On Monday 29th June a survey of the Fal river on the RV Bill Conway between 07:00 UTC and 11:00 UTC was conducted. The aim of this was to create a profile of the estuary from lower salinities upstream to higher ones further down the Fal. This was done by collating our data (upper estuary) together with another group who surveyed the lower estuary in the afternoon. This enabled us to see how physical, chemical and biological properties change with salinity. The weather was calm with no precipitation, a sea state of 0, 6/8 cloud cover, swell of 0, no wind and reduced visibility. Low tide was at 09:13 UTC, high tide was at 15:10.
A rosette mounted with niskin bottles and a CTD probe was deployed off the back of
the boat to collect water samples for nitrate, phosphate, silicate and chlorophyll
concentration at different depths. In addition, a temperature, salinity, turbidity
and fluorometry depth profile was taken at each site. The CTD was similar in function
to the CTD rosette on the Callista as used two days previous, however it needed to
be set manually (the set up and deployment of which is shown in Figure 3). 
The ADCP was also used to give a constant stream of physical properties whilst the boat was moving as well as transects between stations. A T/S probe was used to calibrate the ship surface measurement. A plankton net was dragged 7m behind the boat to catch a sample of zooplankton. This was treated with 10% formulin in situ.

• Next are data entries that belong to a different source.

(* ===== verification/_CoqProject ===== *)
-Q . S2P
Prelude.v
JsMap.v
JsText.v
Channels.v
SlidingWindow.v
AuthRateLimiter.v
TokenRateLimiter.v
VerificationRateLimiter.v
RateLimitProvider.v
CompactionCircuit.v
QdrantBreaker.v
BillingBreaker.v
FallbackBreaker.v
PairingStore.v
DedupCache.v
PendingInteractions.v
TurnStore.v
ToolPairing.v
HistoryRepair.v
ApprovalPolicy.v
CallStateMachine.v
BargeInGuard.v
TurnDetector.v
StreamState.v
StreamConsumer.v
StreamResume.v
ThinkTags.v
LineDiff.v
AudioTranscode.v
MessageQueue.v
QueueDrain.v
EventHub.v
EventDelivery.v
IncludeGraph.v
IpcFraming.v
TrustRules.v
ArgParser.v
BashRisk.v
RiskLadder.v
Paths.v
PathPolicy.v
PosixFs.v
WorkspacePolicy.v
FileRisk.v
Checker.v
DirectoryScope.v
ShellApproval.v
UrlSafety.v
WebFetch.v
WorkflowCapabilities.v
WorkflowJournal.v
WorkflowEngine.v
WorkflowResume.v
WorkflowBudget.v
WorkflowRuns.v
WorkflowIsolation.v
Base64.v
AuthTokens.v
DeviceTokens.v
GuardianBinding.v
Identity.v
AdmissionPolicies.v
InboundTrust.v
InboundAcl.v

We surveyed a total of four sample sites which we then combined with the other groups’ five to get a full picture. We did not necessarily sample chemical and biological properties at each site and depth due to
bottle limitations
Nitrate Theoretical Dilution Line (TDL)
Nitrate plots close to, but slightly below the theoretical dilution line. This may be due to removal by a particularly large phytoplankton bloom stripping nutrients from the water column. We collected no data for salinities less than 27 but it should plot close to the TDL.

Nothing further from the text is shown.